Abstract: Like so much today, the topic of federal land ownership is highly politicized. Two cases in the news highlight the tensions between the two sides of the public lands debate. On one side are those who believe that it is appropriate for the federal government to protect the lands and resources in national parks, forests and other public lands so that they remain in good shape for current and future generations. On the other side are those who believe that Washington overreaches its authority in governing the use of far-off lands, and should transfer this authority to local and state governments.
Below are excerpts from two groups who hold opposing views on the purpose and future of public land. Students can analyze the two side’s arguments and hold a debate or classroom discussion about the relative merits of each.
Our public lands – millions of acres of forests, mountains, rivers, and plains – are a part of who we are. Right now, powerful special interests and their political allies are waging an aggressive campaign to sell off public lands in the west. They want to see our national lands privatized (sold for energy development, private real estate development, etc.) for short-term gain, at the expense of our shared American inheritance. This public land heist threatens hundreds of millions of acres of national forests, rangelands, wildlife refuges, parks, wilderness areas, and historic sites, but it also threatens the fundamental notion that our public lands belong to everyone. They exist for the good of all, not the profit of a few.
We all want a healthy environment, abundant recreation, and safe, vibrant communities…but distant, unaccountable federal bureaucracy is blocking public access, increasing wildfires, destroying our environment, and decimating communities. It’s time to restore balance (give ownership of this federally-owned land to the states) so willing states can tend our unique public lands with local care – more like a garden, or a park, and less like a “hands-off, don’t touch” Washington DC museum.

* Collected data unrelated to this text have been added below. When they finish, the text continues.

Lemma strchr_test m p c s : 0 < p -> cstr m p s -> is_u8 c -> exists r, strchr m p c = Ok r /\ (r =? 0) = negb (among s c).
Proof.
  intros Hp HC Hc. rewrite (strchr_ok _ _ _ s) by (done || lia). rewrite u8_small by done. eexists. split; [done|].
  assert (E : c ∈ 0 :: s <-> is_Some (index c (s ++ [0]))) by (rewrite index_elem, elem_of_app, elem_of_cons, list_elem_of_singleton; tauto).
  unfold among. destruct (index c (s ++ [0])) as [i|].
  - rewrite bool_decide_eq_true_2 by (apply E; by eexists). apply Z.eqb_neq. lia.
  - rewrite bool_decide_eq_false_2; [done|]. intros [? [=]]%E.
Qed.

(** The length of the longest prefix whose characters satisfy [f]. *)
Fixpoint run (f : Z -> bool) (l : list Z) : nat := match l with [] => 0%nat | c :: l => if f c then S (run f l) else 0%nat end.

Lemma run_le f l : (run f l <= length l)%nat.
Proof. induction l as [|c l IH]; cbn; [lia|]. destruct (f c); lia. Qed.

Lemma run_stop f l c : l !! run f l = Some c -> f c = false.
Proof. induction l as [|x l IH]; cbn; [done|]. destruct (f x) eqn:E; cbn; [done|]. by intros [= <-]. Qed.

Section Sets.
Context (m : mem) (dp : Z) (d : list Z) (Hdp : 0 < dp) (HD : cstr m dp d).

(** A character read from a string, and whether it is in the set. *)
Lemma cstr_test p c s : cstr m p (c :: s) -> exists r, load m p = Ok c /\ (c =? 0) = false /\ strchr m dp c = Ok r /\ (r =? 0) = negb (among d c) /\ cstr m (p + 1) s.
Proof.
  intros (H0 & Hc & HC)%cstr_cons. destruct (strchr_test m dp c d Hdp HD) as (r & E & T); [unfold is_char in Hc; solve_int|].
  exists r. split; [by apply load_at|]. split; [apply Z.eqb_neq; unfold is_char in Hc; lia|]. done.
Qed.

Lemma strcspn_ok s : forall n p k, cstr m (p + k) s -> (length s < n)%nat ->
  strcspn_loop m n p dp k = Ok (k + Z.of_nat (run (fun c => negb (among d c)) s)).
Proof.
  induction s as [|c s IH]; intros [|n] p k HC Hn; cbn [length] in *; try lia; cbn [strcspn_loop run].
  - apply cstr_nil in HC. rewrite (load_at _ _ _ HC). cbn. f_equal. lia.
  - destruct (cstr_test _ _ _ HC) as (r & -> & E0 & HR & HT & HC'). cbn [mbind outcome_bind]. rewrite E0, HR. cbn [mbind outcome_bind].
    rewrite HT. destruct (among d c); cbn [negb]; [cbn; f_equal; lia|]. rewrite IH by ((by rewrite Z.add_assoc) || lia). f_equal. lia.
Qed.

Lemma strspn_ok s : forall n p k, cstr m (p + k) s -> (length s < n)%nat ->
  strspn_loop m n p dp k = Ok (k + Z.of_nat (run (among d) s)).
Proof.
  induction s as [|c s IH]; intros [|n] p k HC Hn; cbn [length] in *; try lia; cbn [strspn_loop run].
  - apply cstr_nil in HC. rewrite (load_at _ _ _ HC). cbn. f_equal. lia.
  - destruct (cstr_test _ _ _ HC) as (r & -> & E0 & HR & HT & HC'). cbn [mbind outcome_bind]. rewrite E0, HR. cbn [mbind outcome_bind].
    rewrite HT. destruct (among d c); cbn [negb]; [|cbn; f_equal; lia]. rewrite IH by ((by rewrite Z.add_assoc) || lia). f_equal. lia.
Qed.

Lemma skip_delims_ok s : forall n p, cstr m p s -> (length s < n)%nat ->
  skip_delims m n p dp = Ok (p + Z.of_nat (run (among d) s), bool_decide (run (among d) s = length s)).
Proof.
  induction s as [|c s IH]; intros [|n] p HC Hn; cbn [length] in *; try lia; cbn [skip_delims run].
  - apply cstr_nil in HC. rewrite (load_at _ _ _ HC). cbn [mbind outcome_bind].
    destruct (strchr_test m dp 0 d Hdp HD) as (r & -> & HT); [done|]. cbn [mbind outcome_bind]. rewrite HT.
    unfold among. rewrite bool_decide_eq_true_2 by apply list_elem_of_here. cbn. by rewrite Z.add_0_r.
  - destruct (cstr_test _ _ _ HC) as (r & -> & E0 & HR & HT & HC'). cbn [mbind outcome_bind]. rewrite HR. cbn [mbind outcome_bind].
    rewrite HT. destruct (among d c); cbn [negb].
    + rewrite E0, IH by (done || lia). f_equal. f_equal; [lia|]. apply bool_decide_ext. lia.
    + cbn. by rewrite Z.add_0_r.
Qed.

Lemma skip_token_ok s : forall n p, cstr m p s -> (length s < n)%nat ->
  skip_token m n p dp = Ok (p + Z.of_nat (run (fun c => negb (among d c)) s)).
Proof.
  induction s as [|c s IH]; intros [|n] p HC Hn; cbn [length] in *; try lia; cbn [skip_token run].
  - apply cstr_nil in HC. rewrite (load_at _ _ _ HC). cbn [mbind outcome_bind].
    destruct (strchr_test m dp 0 d Hdp HD) as (r & -> & HT); [done|]. cbn [mbind outcome_bind]. rewrite HT.
    unfold among. rewrite bool_decide_eq_true_2 by apply list_elem_of_here. cbn. by rewrite Z.add_0_r.
  - destruct (cstr_test _ _ _ HC) as (r & -> & E0 & HR & HT & HC'). cbn [mbind outcome_bind]. rewrite HR. cbn [mbind outcome_bind].
    rewrite HT. destruct (among d c); cbn [negb]; [cbn; f_equal; lia|]. rewrite IH by (done || lia). f_equal. lia.
Qed.

End Sets.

Each of these groups hosts a website with a video to reinforce its argument. After reading these excerpts, and perhaps watching the videos, students can make note of what claims from each side require evidence in order to be convincing, and then do brief research to see what data exists to back up each claim. After doing this research, students can discuss whether one side is more convincing than the other? Students can also discuss whether data alone can convince Americans to feel one way or the other about this topic? Or is there a fundamental difference in thinking between these two groups about the purpose of public land, and if so, what is this difference and how does it influence the arguments?
*The views expressed by these quotes do not imply an endorsement of either the California History-Social Science Project or the University of California. This resource is offered to teachers as a way to support student inquiry and promote the consideration of multiple perspectives when discussing controversial issues in a history-social science classroom.